» ABOUT THIS TASK
Your answer must hold only the lines below from the line containing "- the Unicode" through the line containing "VBool (b : bool)", each reproduced exactly.

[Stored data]

(** * AI-Agent: tool executor, argument normaliser, memory store and
    dispatch-failure classification

    A shallow embedding of [src/agent/tools.py] and [src/agent/agent.py],
    with the message splitter and the user states of [src/bot/utils].

    Python text is a [string] holding the UTF-8 bytes of the text, values
    passed by the orchestration layer are [PyVal], and every function that
    touches the file system, a subprocess or the network is a function on
    an explicit [World], with the outside given by an [Env] record of
    oracles.

    What the embedding leaves to the libraries:
    - the logger: its calls are left out, but an expression that a log
      line evaluates and that can raise is kept;
    - the Unicode tables: the case and the escape of an ASCII character
      are computed, and what [lower], [upper] and [repr] make of the
      characters beyond ASCII is an oracle of the text and the position;
    - the JSON codec: a file written by [json.dump] is the document
      itself ([JsonDoc]), read back unchanged by [json.load]; parsing a
      text is an oracle;
    - floats: a float is named by its [repr], and [format] with a
      precision is an oracle;
    - the file system: a file or a directory is known by the spelling of
      its path (no normalisation, no links, no current directory), paths
      follow [posixpath], and text is written as on a host whose line
      separator is the line feed;
    - the search, geocoding and chat clients: a call is recorded in the
      world and answered by an oracle;
    - exceptions are those below [Exception]. *)

From stdpp Require Import base strings list gmap.
From Stdlib Require Import Ascii ZArith Lia DecimalString.

Open Scope string_scope.

(** ** Python values *)

(** The values a tool call can carry and [json.load] can return.  A float
    is named by its [repr]; a dict is an association list with string
    keys, looked up from the front. *)
#[warnings="-register-all"]
Inductive PyVal :=
| VNone
| VBool (b : bool)
| VInt (z : Z)
| VFloat (r : string)
| VStr (s : string)
| VList (l : list PyVal)
| VDict (d : list (string * PyVal)).

(** ** Exceptions and results *)

Inductive ExnClass :=
| IndexError | KeyError | TypeError | AttributeError | ValueError
| UnboundLocalError | ValidationError | JSONDecodeError
| RequestException | TimeoutExpired | FileNotFoundError | IsADirectoryError
| PermissionError | OSError | RuntimeError.

(** An exception of class [Exception]: its class and the text [str(e)]. *)
Record Exn := mkExn { exn_class : ExnClass; exn_text : string }.

(** What a call does: return, raise, or never come back. *)
Inductive Res (A : Type) :=
| Ok (a : A)
| Raise (e : Exn)
| Hang.
Arguments Ok {A} a.
Arguments Raise {A} e.
Arguments Hang {A}.

(** Computations over a state [S] that may raise. *)
Definition M (S A : Type) : Type := S -> Res A * S.

Definition m_ret {S A} (a : A) : M S A := fun s => (Ok a, s).
Definition m_raise {S A} (e : Exn) : M S A := fun s => (Raise e, s).
Definition m_bind {S A B} (k : A -> M S B) (m : M S A) : M S B :=
  fun s =>
    match m s with
    | (Ok a, s') => k a s'
    | (Raise e, s') => (Raise e, s')
    | (Hang, s') => (Hang, s')
    end.

#[global] Instance M_ret {S} : MRet (M S) := fun A => @m_ret S A.
#[global] Instance M_bind {S} : MBind (M S) := fun A B => @m_bind S A B.

(** [try: body  except Exception as e: handler e] *)
Definition try_except {S A} (body : M S A) (handler : Exn -> M S A) : M S A :=
  fun s =>
    match body s with
    | (Raise e, s') => handler e s'
    | r => r
    end.

(** Lift a result that needs no state. *)
Definition lift {S A} (r : Res A) : M S A := fun s => (r, s).
Definition of_sum {S A} (r : Exn + A) : M S A :=
  fun s => (match r with inl e => Raise e | inr a => Ok a end, s).
Definition modify {S} (f : S -> S) : M S unit := fun s => (Ok tt, f s).

#[global] Instance Res_ret : MRet Res := fun A a => Ok a.
#[global] Instance Res_bind : MBind Res := fun A B k r =>
  match r with
  | Ok a => k a
  | Raise e => Raise e
  | Hang => Hang
  end.

(** ** The world outside the process *)

Inductive MsgClass := HumanMessage | AIMessage | SystemMessage.
Record Message := mkMessage { msg_class : MsgClass; content : string }.

(** A file holds bytes ([Text], the UTF-8 bytes of a text among them), or
    the document [json.dump] wrote for a value; [json.load] of the latter
    gives the value back. *)
Inductive FileData := Text (s : string) | JsonDoc (v : PyVal).

Record HttpCall := mkCall {
  call_method : string;
  call_url : string;
  call_headers : PyVal;
  call_json : PyVal;
  call_timeout : option Z          (* seconds; [None]: no [timeout=] given *)
}.

(** A call to one of the clients that are not [requests]. *)
Inductive ServiceCall :=
| Search (query : string) (max_results : Z)      (* [ddgs.text(query, max_results=..)] *)
| Geocode (query : string) (timeout : Z)         (* [geolocator.geocode(query, timeout=..)] *)
| Chat (model : string) (prompt : string).       (* [ChatOpenAI(model=..).invoke(prompt)] *)

Record World := mkWorld {
  files : gmap string FileData;
  directories : gset string;
  made_dirs : list string;         (* paths handed to [os.makedirs] *)
  spawned : list string;           (* commands handed to [subprocess.run] *)
  http_log : list HttpCall;        (* requests sent with [requests], oldest first *)
  service_log : list ServiceCall   (* calls to the other clients, oldest first *)
}.

Record Response := mkResponse {
  status_code : Z;
  reason : string;
  response_url : string;           (* [response.url], the URL as it was sent *)
  text : string;
  json_body : Exn + PyVal          (* what [response.json()] does *)
}.

(** What the far end of a request does: answer, fail (in the client or on
    the wire), or stay silent for ever. *)
Inductive ServerBehaviour := Answers (r : Response) | Fails (e : Exn) | Silent.

Inductive ProcOutcome :=
| Completed (returncode : Z) (stdout stderr : string)
| Expired
| LaunchError (e : Exn).

Record Location := mkLocation { latitude : string; longitude : string }.
Inductive GeoOutcome := Located (l : Location) | NoMatch | GeoError (e : Exn).

(** The collaborators the code calls but does not define. *)
Record Env := mkEnv {
  (* The interpreter's Unicode tables: what [lower], [upper] and [repr]
     make of the run of characters beyond ASCII that starts at a byte
     position of a text. *)
  lower_table : string -> nat -> string;
  upper_table : string -> nat -> string;
  repr_table : string -> nat -> string;
  json_loads : string -> Exn + PyVal;
  format_spec : string -> PyVal -> Exn + string;      (* [format(v, spec)] *)
  server : HttpCall -> ServerBehaviour;
  shell : string -> gmap string FileData * gset string
          -> ProcOutcome * (gmap string FileData * gset string);
  open_error : World -> string -> option Exn;          (* [open(path, 'w')] *)
  read_error : World -> string -> option Exn;          (* [open(path, 'r')] and [read] *)
  makedirs_error : World -> string -> option Exn;
  nominatim_error : option Exn;                        (* [Nominatim(...)] *)
  geocode : nat -> string -> GeoOutcome;               (* by attempt *)
  ddgs_error : option Exn;                             (* [DDGS()] *)
  ddgs_text : string -> Exn + list PyVal;
  executor_invoke :
    string -> list Message -> World -> (Exn + PyVal) * list Message * World;
  chat_error : option Exn;                             (* [ChatOpenAI(...)] *)
  summary_llm : string -> Exn + string;
  message_content : PyVal -> Exn + string;    (* content a message object keeps *)
  qrcode_available : bool;                             (* [QRCODE_AVAILABLE] *)
  getenv : string -> option string;                    (* [os.getenv] *)
  qr_image : string -> Exn + string;          (* the image made for a text, as bytes *)
  save_error : World -> string -> option Exn           (* [img.save(path)] *)
}.

(** ** Python [str] operations *)

Module PyStr.

Definition chr (n : nat) : ascii := ascii_of_nat n.
Definition of_codes (l : list nat) : string :=
  fold_right (fun n s => String (chr n) s) EmptyString l.

Definition dquote : ascii := chr 34.
Definition backslash : ascii := chr 92.

(** [s.startswith(p)] *)
Definition startswith (s p : string) : bool := String.prefix p s.

(** [needle in s] *)
Fixpoint contains (needle s : string) : bool :=
  String.prefix needle s ||
  match s with
  | EmptyString => false
  | String _ s' => contains needle s'
  end.

(** A byte below 128 is an ASCII character; the bytes of every other
    character are all above 127. *)
Definition is_ascii (c : ascii) : bool := (nat_of_ascii c <? 128)%nat.

(** [s] rewritten character by character: an ASCII character becomes
    [f c], and a run of characters beyond ASCII becomes what [table]
    gives for the run that starts at that byte of the whole text (the
    table sees the whole text, so what it gives may depend on what stands
    around the run).  [pos] is the position in [whole] of the head of
    [s]; [in_run] tells that the byte before it belongs to a run. *)
Fixpoint map_text (f : ascii -> string) (table : string -> nat -> string)
    (whole : string) (pos : nat) (in_run : bool) (s : string) : string :=
  match s with
  | EmptyString => EmptyString
  | String c s' =>
      if is_ascii c then f c +:+ map_text f table whole (S pos) false s'
      else (if in_run then EmptyString else table whole pos)
           +:+ map_text f table whole (S pos) true s'
  end.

» REPLY TO THE TASK
    - the Unicode tables: the case and the escape of an ASCII character
      are computed, and what [lower], [upper] and [repr] make of the
      characters beyond ASCII is an oracle of the text and the position;
    - the JSON codec: a file written by [json.dump] is the document
      itself ([JsonDoc]), read back unchanged by [json.load]; parsing a
      text is an oracle;
    - floats: a float is named by its [repr], and [format] with a
      precision is an oracle;
    - the file system: a file or a directory is known by the spelling of
      its path (no normalisation, no links, no current directory), paths
      follow [posixpath], and text is written as on a host whose line
      separator is the line feed;
    - the search, geocoding and chat clients: a call is recorded in the
      world and answered by an oracle;
    - exceptions are those below [Exception]. *)

From stdpp Require Import base strings list gmap.
From Stdlib Require Import Ascii ZArith Lia DecimalString.

Open Scope string_scope.

(** ** Python values *)

(** The values a tool call can carry and [json.load] can return.  A float
    is named by its [repr]; a dict is an association list with string
    keys, looked up from the front. *)
#[warnings="-register-all"]
Inductive PyVal :=
| VNone
| VBool (b : bool)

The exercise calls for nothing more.